A Quantification of Ca²⁺ activities triggered by different synthesized fly neuropeptides (0.1 ug/mL) in cultured larval fat body expressing GCaMP5G (N = 3 fat bodies per group). B Ca²⁺ activities were monitored in the cultured fat body. AKH (0.1 ug/mL) was added to the dissected fat body, incubated for 15 min, and then washed away. Representative trace of Ca²⁺ dynamics was collected from a single fat cell. C Relationship between the period of Ca²⁺ oscillation and concentration of applied AKH. D, E Ca²⁺ activity triggered by brain-conditioned medium was blocked by the addition of either a control rabbit serum or rabbit serum with anti-AKH antibody (1:100 dilution). Representative Ca²⁺ activity from a selected single fat body cell were plotted in D. N = 3, 3, 3 fat bodies (E). F AKH was efficiently knocked-down in APCs by Akh>Akh-RNAi. The result was repeated in 3 independent experiments. G Conditional medium derived from brains with APCs silenced by Kir2.1 or with Akh knockdown showed significantly reduced ability to trigger Ca²⁺ activity in the fat body. N = 3, 3, 3 fat bodies. H, I Cultured fat body with AkhR mutant or Gαq knockdown failed to respond to AKH. The dynamic Ca²⁺ activities are highlighted in the lower panel by subtracting the constant background signal and showing the organ outline. N = 3, 3, 3 fat bodies (I). J, K Ca²⁺ waves in free-behaving larvae were significantly reduced in AkhR mutant larvae.

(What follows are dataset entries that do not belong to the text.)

(* ===== verification/Time.v ===== *)
(** * Time arithmetic (timpani-n/src/timetrigger.h, internal.h)

    [struct timespec] with 64-bit signed fields, and the conversions between
    it and 64-bit nanosecond and microsecond counts, at their C widths. *)

From S2P Require Import Prelude.

Record timespec := mk_timespec { tv_sec : Z; tv_nsec : Z }.
#[export] Instance eta_timespec : Eta timespec := fun r => mk_timespec (tv_sec r) (tv_nsec r).
#[export] Instance timespec_eq_dec : EqDecision timespec.
Proof. solve_decision. Defined.

Record itimerspec := mk_itimerspec { it_interval : timespec; it_value : timespec }.
#[export] Instance eta_itimerspec : Eta itimerspec :=
  fun r => mk_itimerspec (it_interval r) (it_value r).

Definition TT_NSEC_PER_SEC : Z := 1000000000.
Definition TT_USEC_PER_SEC : Z := 1000000.
Definition TT_NSEC_PER_USEC : Z := 1000.
Abbreviation NSEC_PER_SEC := TT_NSEC_PER_SEC.
Abbreviation USEC_PER_SEC := TT_USEC_PER_SEC.
Abbreviation NSEC_PER_USEC := TT_NSEC_PER_USEC.

Definition tt_timespec_to_ns (ts : timespec) : Z :=
  u64 (u64 (u64 (tv_sec ts) * TT_NSEC_PER_SEC) + u64 (tv_nsec ts)).

Definition tt_timespec_to_us (ts : timespec) : Z :=
  u64 (u64 (u64 (tv_sec ts) * TT_USEC_PER_SEC) + u64 (tv_nsec ts) / TT_NSEC_PER_USEC).

Definition tt_us_to_timespec (us : Z) : timespec :=
  {| tv_sec := i64 (us / TT_USEC_PER_SEC);
     tv_nsec := i64 (u64 (us mod TT_USEC_PER_SEC * TT_NSEC_PER_USEC)) |}.

Definition tt_ns_to_timespec (ns : Z) : timespec :=
  {| tv_sec := i64 (ns / TT_NSEC_PER_SEC);
     tv_nsec := i64 (ns mod TT_NSEC_PER_SEC) |}.

Definition tt_timespec_compare (a b : timespec) : Z :=
  if negb (tv_sec a =? tv_sec b) then
    if tv_sec b <? tv_sec a then 1 else -1
  else if tv_nsec b <? tv_nsec a then 1
  else if tv_nsec a <? tv_nsec b then -1 else 0.

Definition tt_timespec_diff_ns (b a : timespec) : Z :=
  u64 (tt_timespec_to_ns b - tt_timespec_to_ns a).

Definition tt_timespec_add_us (ts : timespec) (us : Z) : timespec :=
  let total_ns := u64 (tt_timespec_to_ns ts + u64 (us * TT_NSEC_PER_USEC)) in
  tt_ns_to_timespec total_ns.

(** ** Well-formed times

    A normalized timespec, and one whose nanosecond count fits 64 bits (any
    date before the year 2554). *)

Definition ts_norm (ts : timespec) : Prop := 0 <= tv_nsec ts < 1000000000.
Definition ts_ok (ts : timespec) : Prop :=
  ts_norm ts /\ 0 <= tv_sec ts /\ tv_sec ts * 1000000000 + tv_nsec ts < 2 ^ 64.

Definition ts_total_ns (ts : timespec) : Z := tv_sec ts * 1000000000 + tv_nsec ts.

Ltac time_unfold :=
  unfold TT_NSEC_PER_SEC, TT_USEC_PER_SEC, TT_NSEC_PER_USEC, ts_ok, ts_norm, ts_total_ns in *.

Lemma to_ns_ok ts : ts_ok ts -> tt_timespec_to_ns ts = ts_total_ns ts.
Proof.
  intros H. unfold tt_timespec_to_ns. time_unfold.
  rewrite !(wrapu_id 64 (tv_sec ts)), !(wrapu_id 64 (tv_nsec ts)) by range.
  rewrite !(wrapu_id 64 (tv_sec ts * _)) by range.
  by rewrite wrapu_id by range.
Qed.

Lemma to_us_ok ts : ts_ok ts -> tt_timespec_to_us ts = ts_total_ns ts / 1000.
Proof.
  intros H. unfold tt_timespec_to_us. time_unfold.
  rewrite !(wrapu_id 64 (tv_sec ts)), !(wrapu_id 64 (tv_nsec ts)) by range.
  rewrite !(wrapu_id 64 (tv_sec ts * _)) by range.
  rewrite wrapu_id.
  - Z.div_mod_to_equations. lia.
  - unfold_range. Z.div_mod_to_equations. lia.
Qed.

Lemma us_to_timespec_norm us : ts_norm (tt_us_to_timespec us).
Proof.
  unfold tt_us_to_timespec. time_unfold. simpl.
  pose proof (Z.mod_pos_bound us 1000000).
  rewrite wrapu_id, wraps_id by range. lia.
Qed.

Lemma us_to_timespec_total us :
  in_u 64 us -> ts_total_ns (tt_us_to_timespec us) = us * 1000.
Proof.
  intros H. unfold tt_us_to_timespec. time_unfold. simpl.
  pose proof (Z.mod_pos_bound us 1000000).
  rewrite wrapu_id by range.
  rewrite !wraps_id; try lia.
  - Z.div_mod_to_equations. lia.
  - unfold_range. Z.div_mod_to_equations. lia.
  - unfold_range. Z.div_mod_to_equations. lia.
Qed.

(** Converting a 64-bit microsecond count to a timespec and back is the
    identity for every count, and the timespec is normalized. *)
Theorem us_timespec_roundtrip us :
  in_u 64 us ->
  ts_norm (tt_us_to_timespec us) /\ tt_timespec_to_us (tt_us_to_timespec us) = us.
Proof.
  intros H. split; [apply us_to_timespec_norm|].
  unfold tt_timespec_to_us, tt_us_to_timespec. time_unfold. simpl.
  pose proof (Z.mod_pos_bound us 1000000).
  rewrite !(wrapu_id 64 (us mod 1000000 * 1000)) by range.
  rewrite !wraps_id; try lia; try (unfold_range; Z.div_mod_to_equations; lia).
  rewrite !(wrapu_id 64 (us / 1000000)), !(wrapu_id 64 (us mod 1000000 * 1000))
    by (unfold_range; Z.div_mod_to_equations; lia).
  rewrite Z.div_mul by lia.
  rewrite (wrapu_id 64 (us / 1000000 * 1000000)) by (unfold_range; Z.div_mod_to_equations; lia).
  rewrite wrapu_id by (unfold_range; Z.div_mod_to_equations; lia).
  Z.div_mod_to_equations. lia.
Qed.

Lemma us_timespec_roundtrip_witness :
  ts_norm (tt_us_to_timespec 1700000000123456) /\
  tt_timespec_to_us (tt_us_to_timespec 1700000000123456) = 1700000000123456.
Proof. apply (us_timespec_roundtrip 1700000000123456). vm_compute. intuition congruence. Defined.

Lemma ns_timespec_roundtrip ns :
  in_u 64 ns ->
  ts_ok (tt_ns_to_timespec ns) /\ tt_timespec_to_ns (tt_ns_to_timespec ns) = ns.
Proof.
  intros H.
  assert (ts_ok (tt_ns_to_timespec ns) /\ ts_total_ns (tt_ns_to_timespec ns) = ns) as [Hok Ht].
  { unfold tt_ns_to_timespec. time_unfold. simpl.
    pose proof (Z.mod_pos_bound ns 1000000000).
    rewrite !wraps_id by (try lia; unfold_range; Z.div_mod_to_equations; lia).
    unfold_range. Z.div_mod_to_equations. lia. }
  split; [done|]. by rewrite to_ns_ok.
Qed.

(** On times whose nanosecond count fits 64 bits, [tt_timespec_compare]
    is the sign of the difference of the counts, [tt_timespec_diff_ns] is that
    difference modulo 2^64, and [tt_timespec_add_us] adds exactly the given
    microseconds and stays normalized as long as the sum fits. *)
Theorem timespec_arith a b us :
  ts_ok a -> ts_ok b -> 0 <= us -> ts_total_ns a + us * 1000 < 2 ^ 64 ->
  tt_timespec_compare a b = Z.sgn (ts_total_ns a - ts_total_ns b) /\
  tt_timespec_diff_ns a b = u64 (ts_total_ns a - ts_total_ns b) /\
  ts_ok (tt_timespec_add_us a us) /\
  ts_total_ns (tt_timespec_add_us a us) = ts_total_ns a + us * 1000.
Proof.
  intros Ha Hb Hus Hfit. split_and!.
  - unfold tt_timespec_compare. time_unfold.
    destruct (Z.eqb_spec (tv_sec a) (tv_sec b)) as [E|E]; simpl;
      repeat (case_match; simpl); lia.
  - unfold tt_timespec_diff_ns. by rewrite !to_ns_ok.
  - unfold tt_timespec_add_us. apply ns_timespec_roundtrip, wrapu_range. lia.
  - unfold tt_timespec_add_us. rewrite to_ns_ok by done.
    assert (0 <= ts_total_ns a) by (time_unfold; lia).
    unfold TT_NSEC_PER_USEC.
    rewrite (wrapu_id 64 (us * 1000)), wrapu_id by range.
    set (n := ts_total_ns a + us * 1000) in *.
    destruct (ns_timespec_roundtrip n) as [Hok Hn]; [range|].
    rewrite <- Hn at 2. by rewrite to_ns_ok.
Qed.

Lemma timespec_arith_witness :
  let a := mk_timespec 1700000000 999999999 in
  let b := mk_timespec 1700000001 5 in
  tt_timespec_compare a b = Z.sgn (ts_total_ns a - ts_total_ns b) /\
  tt_timespec_diff_ns a b = u64 (ts_total_ns a - ts_total_ns b) /\
  ts_ok (tt_timespec_add_us a 2500000) /\
  ts_total_ns (tt_timespec_add_us a 2500000) = ts_total_ns a + 2500000 * 1000.
Proof. apply timespec_arith; vm_compute; intuition congruence. Defined.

N = 6, 6 independent biological replicates (K). Ca²⁺ intensity was expressed as arbitrary units (a.u.) (B, D). Ca²⁺ intensity was presented using a linear colour scale (minimum = 0, maximum = 255) (H, J). Ordinary one-way ANOVA with Dunnett’s multiple comparisons test was used in (E, G, I), and unpaired two-tailed Student’s t-test was used in (K). Data were plotted as mean ± SD. Scale bars, 200 μm (F), 500 μm (H), 1000 μm (J). Source data are provided as a Source Data file.